Task prompt >> Copy exactly, please, the lines of the data from its start through the line containing "Module Router.".
━━━ Data excerpts ━━━
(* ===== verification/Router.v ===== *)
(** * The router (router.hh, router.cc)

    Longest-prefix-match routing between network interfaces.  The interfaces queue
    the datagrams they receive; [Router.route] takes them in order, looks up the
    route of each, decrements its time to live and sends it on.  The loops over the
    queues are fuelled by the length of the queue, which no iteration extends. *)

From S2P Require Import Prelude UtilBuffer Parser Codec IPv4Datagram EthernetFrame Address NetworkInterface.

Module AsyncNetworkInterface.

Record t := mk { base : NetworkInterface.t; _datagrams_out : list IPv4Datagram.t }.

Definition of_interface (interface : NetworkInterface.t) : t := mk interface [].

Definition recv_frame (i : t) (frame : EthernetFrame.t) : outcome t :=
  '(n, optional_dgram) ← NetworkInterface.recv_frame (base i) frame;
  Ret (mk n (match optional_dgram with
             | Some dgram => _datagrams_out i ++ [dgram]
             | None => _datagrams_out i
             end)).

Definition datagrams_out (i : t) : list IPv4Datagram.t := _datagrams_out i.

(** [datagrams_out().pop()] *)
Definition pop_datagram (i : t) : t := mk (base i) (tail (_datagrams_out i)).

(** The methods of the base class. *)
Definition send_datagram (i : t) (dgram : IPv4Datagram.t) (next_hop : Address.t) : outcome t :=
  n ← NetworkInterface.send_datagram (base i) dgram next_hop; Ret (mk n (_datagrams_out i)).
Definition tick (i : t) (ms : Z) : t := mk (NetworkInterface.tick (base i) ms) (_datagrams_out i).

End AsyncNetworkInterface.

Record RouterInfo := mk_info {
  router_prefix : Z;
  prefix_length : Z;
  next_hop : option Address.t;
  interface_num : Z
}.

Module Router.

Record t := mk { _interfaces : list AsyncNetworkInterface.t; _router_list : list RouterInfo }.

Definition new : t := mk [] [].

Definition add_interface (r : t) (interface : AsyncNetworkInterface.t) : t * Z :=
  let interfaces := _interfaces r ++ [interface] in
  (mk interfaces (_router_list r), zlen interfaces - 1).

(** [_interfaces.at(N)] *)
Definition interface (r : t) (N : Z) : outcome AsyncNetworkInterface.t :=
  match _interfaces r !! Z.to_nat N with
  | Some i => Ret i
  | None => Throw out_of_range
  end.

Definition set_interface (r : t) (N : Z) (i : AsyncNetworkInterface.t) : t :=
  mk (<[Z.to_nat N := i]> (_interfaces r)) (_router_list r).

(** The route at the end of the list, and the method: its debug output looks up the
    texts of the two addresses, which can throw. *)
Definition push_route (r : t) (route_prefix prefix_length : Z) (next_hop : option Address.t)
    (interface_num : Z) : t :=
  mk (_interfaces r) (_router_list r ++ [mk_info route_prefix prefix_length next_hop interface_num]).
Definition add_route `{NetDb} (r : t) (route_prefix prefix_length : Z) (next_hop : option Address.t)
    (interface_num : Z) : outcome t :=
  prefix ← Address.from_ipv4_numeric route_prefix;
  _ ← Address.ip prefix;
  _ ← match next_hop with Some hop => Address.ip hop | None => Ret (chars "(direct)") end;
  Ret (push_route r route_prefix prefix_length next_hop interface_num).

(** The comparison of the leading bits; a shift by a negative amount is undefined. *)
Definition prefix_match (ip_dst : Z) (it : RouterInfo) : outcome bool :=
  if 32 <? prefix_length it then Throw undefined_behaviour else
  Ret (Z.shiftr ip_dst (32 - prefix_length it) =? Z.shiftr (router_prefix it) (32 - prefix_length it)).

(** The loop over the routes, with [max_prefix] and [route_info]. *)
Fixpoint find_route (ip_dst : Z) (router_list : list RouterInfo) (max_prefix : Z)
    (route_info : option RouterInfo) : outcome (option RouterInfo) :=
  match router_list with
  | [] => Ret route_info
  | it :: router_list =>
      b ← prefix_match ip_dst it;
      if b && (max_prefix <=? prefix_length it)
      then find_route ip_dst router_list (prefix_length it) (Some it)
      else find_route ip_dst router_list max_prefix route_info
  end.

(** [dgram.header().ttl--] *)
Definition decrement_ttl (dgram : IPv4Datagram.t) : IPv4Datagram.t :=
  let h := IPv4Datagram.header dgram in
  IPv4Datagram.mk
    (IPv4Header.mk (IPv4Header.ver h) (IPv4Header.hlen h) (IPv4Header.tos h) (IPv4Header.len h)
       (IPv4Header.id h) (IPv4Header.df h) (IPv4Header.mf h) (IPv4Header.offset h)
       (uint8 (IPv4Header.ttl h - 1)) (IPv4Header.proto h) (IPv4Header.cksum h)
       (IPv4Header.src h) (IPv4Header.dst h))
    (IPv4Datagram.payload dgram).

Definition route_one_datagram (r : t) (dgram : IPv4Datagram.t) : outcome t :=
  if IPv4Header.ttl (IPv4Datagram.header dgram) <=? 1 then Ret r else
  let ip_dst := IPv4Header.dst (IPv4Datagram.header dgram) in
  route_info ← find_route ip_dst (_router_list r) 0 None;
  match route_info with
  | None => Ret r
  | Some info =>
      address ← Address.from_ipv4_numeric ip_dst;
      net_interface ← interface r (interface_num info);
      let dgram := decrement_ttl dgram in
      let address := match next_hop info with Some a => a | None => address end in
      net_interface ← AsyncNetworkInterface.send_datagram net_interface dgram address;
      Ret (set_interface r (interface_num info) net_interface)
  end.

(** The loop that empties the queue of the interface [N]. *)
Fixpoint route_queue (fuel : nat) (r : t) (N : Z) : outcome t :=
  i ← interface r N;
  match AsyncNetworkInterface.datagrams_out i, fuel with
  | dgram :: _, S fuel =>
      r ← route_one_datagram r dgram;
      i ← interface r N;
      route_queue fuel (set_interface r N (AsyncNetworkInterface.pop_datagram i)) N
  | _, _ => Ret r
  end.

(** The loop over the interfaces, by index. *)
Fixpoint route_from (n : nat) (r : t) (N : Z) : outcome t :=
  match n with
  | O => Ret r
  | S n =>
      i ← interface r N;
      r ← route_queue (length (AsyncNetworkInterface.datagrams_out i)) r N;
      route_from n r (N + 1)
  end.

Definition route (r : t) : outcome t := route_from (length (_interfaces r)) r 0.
━━━
Exercise solution >>
(* ===== verification/Router.v ===== *)
(** * The router (router.hh, router.cc)

    Longest-prefix-match routing between network interfaces.  The interfaces queue
    the datagrams they receive; [Router.route] takes them in order, looks up the
    route of each, decrements its time to live and sends it on.  The loops over the
    queues are fuelled by the length of the queue, which no iteration extends. *)

From S2P Require Import Prelude UtilBuffer Parser Codec IPv4Datagram EthernetFrame Address NetworkInterface.

Module AsyncNetworkInterface.

Record t := mk { base : NetworkInterface.t; _datagrams_out : list IPv4Datagram.t }.

Definition of_interface (interface : NetworkInterface.t) : t := mk interface [].

Definition recv_frame (i : t) (frame : EthernetFrame.t) : outcome t :=
  '(n, optional_dgram) ← NetworkInterface.recv_frame (base i) frame;
  Ret (mk n (match optional_dgram with
             | Some dgram => _datagrams_out i ++ [dgram]
             | None => _datagrams_out i
             end)).

Definition datagrams_out (i : t) : list IPv4Datagram.t := _datagrams_out i.

(** [datagrams_out().pop()] *)
Definition pop_datagram (i : t) : t := mk (base i) (tail (_datagrams_out i)).

(** The methods of the base class. *)
Definition send_datagram (i : t) (dgram : IPv4Datagram.t) (next_hop : Address.t) : outcome t :=
  n ← NetworkInterface.send_datagram (base i) dgram next_hop; Ret (mk n (_datagrams_out i)).
Definition tick (i : t) (ms : Z) : t := mk (NetworkInterface.tick (base i) ms) (_datagrams_out i).

End AsyncNetworkInterface.

Record RouterInfo := mk_info {
  router_prefix : Z;
  prefix_length : Z;
  next_hop : option Address.t;
  interface_num : Z
}.

Module Router.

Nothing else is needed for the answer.